* _TASK GOAL_: Where a line holds the word "perms", copy that line from the data below.

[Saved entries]
________________

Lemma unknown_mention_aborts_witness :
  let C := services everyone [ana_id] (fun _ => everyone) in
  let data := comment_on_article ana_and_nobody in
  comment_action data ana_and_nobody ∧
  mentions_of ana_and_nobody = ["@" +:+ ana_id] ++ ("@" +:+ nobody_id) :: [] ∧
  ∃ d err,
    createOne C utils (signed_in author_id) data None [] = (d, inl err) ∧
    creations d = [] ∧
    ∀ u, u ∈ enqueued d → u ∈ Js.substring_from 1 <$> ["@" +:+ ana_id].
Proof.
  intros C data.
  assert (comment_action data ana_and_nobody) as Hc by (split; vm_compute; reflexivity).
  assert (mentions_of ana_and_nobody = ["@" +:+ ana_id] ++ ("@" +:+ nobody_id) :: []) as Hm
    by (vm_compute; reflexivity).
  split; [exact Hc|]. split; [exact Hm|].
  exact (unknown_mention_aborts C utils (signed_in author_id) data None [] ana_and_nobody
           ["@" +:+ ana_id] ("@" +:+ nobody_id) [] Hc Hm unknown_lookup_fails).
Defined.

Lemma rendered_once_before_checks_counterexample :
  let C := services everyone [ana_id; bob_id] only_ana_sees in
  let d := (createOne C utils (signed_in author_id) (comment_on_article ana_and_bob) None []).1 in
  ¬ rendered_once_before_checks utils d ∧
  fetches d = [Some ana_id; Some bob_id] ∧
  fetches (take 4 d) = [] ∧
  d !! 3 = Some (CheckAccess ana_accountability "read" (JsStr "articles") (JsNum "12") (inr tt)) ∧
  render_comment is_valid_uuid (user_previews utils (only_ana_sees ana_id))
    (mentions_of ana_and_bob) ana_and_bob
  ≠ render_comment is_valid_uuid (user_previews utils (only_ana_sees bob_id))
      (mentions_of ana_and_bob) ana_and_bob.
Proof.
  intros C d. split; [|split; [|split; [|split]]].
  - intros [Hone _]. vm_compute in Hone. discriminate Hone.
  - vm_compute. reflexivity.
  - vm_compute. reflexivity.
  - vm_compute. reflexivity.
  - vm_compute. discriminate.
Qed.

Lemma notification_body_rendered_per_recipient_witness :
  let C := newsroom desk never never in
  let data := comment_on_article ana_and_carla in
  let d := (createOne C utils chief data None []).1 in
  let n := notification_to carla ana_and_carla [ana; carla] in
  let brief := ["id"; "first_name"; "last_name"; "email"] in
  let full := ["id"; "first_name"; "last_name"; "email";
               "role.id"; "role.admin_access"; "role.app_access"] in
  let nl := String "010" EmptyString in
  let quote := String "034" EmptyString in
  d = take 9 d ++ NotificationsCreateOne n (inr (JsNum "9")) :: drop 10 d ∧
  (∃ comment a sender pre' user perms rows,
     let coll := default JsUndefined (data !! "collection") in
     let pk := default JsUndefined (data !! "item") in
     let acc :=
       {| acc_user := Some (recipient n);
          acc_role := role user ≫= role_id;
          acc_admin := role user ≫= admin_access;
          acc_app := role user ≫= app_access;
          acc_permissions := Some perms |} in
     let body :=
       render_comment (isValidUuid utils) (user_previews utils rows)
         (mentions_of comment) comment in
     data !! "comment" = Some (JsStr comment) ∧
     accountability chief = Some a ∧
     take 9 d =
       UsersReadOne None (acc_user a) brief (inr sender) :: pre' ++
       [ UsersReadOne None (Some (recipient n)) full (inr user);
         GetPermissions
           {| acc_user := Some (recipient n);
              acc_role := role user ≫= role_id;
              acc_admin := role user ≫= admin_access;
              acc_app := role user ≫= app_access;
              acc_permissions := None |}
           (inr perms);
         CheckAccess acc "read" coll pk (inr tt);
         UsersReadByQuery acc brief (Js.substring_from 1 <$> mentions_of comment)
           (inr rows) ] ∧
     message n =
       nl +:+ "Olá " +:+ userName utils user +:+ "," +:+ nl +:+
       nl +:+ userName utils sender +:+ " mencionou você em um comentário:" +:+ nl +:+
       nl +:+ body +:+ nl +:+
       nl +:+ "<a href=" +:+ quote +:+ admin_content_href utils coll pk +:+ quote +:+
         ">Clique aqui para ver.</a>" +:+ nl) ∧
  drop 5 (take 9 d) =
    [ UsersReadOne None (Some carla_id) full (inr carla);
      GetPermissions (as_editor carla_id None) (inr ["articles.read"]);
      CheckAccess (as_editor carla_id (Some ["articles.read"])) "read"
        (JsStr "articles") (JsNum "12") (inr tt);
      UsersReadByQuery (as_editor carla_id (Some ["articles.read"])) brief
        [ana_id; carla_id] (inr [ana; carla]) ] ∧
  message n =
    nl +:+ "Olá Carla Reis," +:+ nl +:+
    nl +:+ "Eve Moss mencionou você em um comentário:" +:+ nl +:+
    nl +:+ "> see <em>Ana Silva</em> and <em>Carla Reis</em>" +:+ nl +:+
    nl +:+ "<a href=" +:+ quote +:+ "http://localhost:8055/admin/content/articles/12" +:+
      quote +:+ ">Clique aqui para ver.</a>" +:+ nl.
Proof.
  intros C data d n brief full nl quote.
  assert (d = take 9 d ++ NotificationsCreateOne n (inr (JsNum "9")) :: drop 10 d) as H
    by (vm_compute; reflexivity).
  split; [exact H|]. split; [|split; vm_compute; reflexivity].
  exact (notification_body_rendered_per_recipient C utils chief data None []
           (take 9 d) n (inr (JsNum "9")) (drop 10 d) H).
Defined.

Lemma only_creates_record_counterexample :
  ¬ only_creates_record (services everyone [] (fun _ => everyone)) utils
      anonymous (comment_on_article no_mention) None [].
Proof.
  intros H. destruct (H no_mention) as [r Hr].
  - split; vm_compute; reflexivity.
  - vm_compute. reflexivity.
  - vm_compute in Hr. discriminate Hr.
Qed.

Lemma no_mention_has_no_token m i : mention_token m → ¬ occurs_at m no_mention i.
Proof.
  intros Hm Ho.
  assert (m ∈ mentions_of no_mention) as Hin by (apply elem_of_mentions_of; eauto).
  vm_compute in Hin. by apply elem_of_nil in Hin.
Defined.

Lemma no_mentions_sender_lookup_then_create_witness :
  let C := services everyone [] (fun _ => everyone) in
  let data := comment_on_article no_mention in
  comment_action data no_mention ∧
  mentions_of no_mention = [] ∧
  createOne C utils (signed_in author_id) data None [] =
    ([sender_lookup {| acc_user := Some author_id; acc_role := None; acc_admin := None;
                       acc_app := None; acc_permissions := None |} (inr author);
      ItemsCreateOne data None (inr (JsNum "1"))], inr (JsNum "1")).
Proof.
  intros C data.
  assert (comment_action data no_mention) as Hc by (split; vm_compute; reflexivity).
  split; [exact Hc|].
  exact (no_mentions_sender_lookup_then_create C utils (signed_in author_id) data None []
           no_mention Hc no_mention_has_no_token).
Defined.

________________

* _ANSWER SECTION_:
  (∃ comment a sender pre' user perms rows,
          acc_permissions := Some perms |} in
           (inr perms);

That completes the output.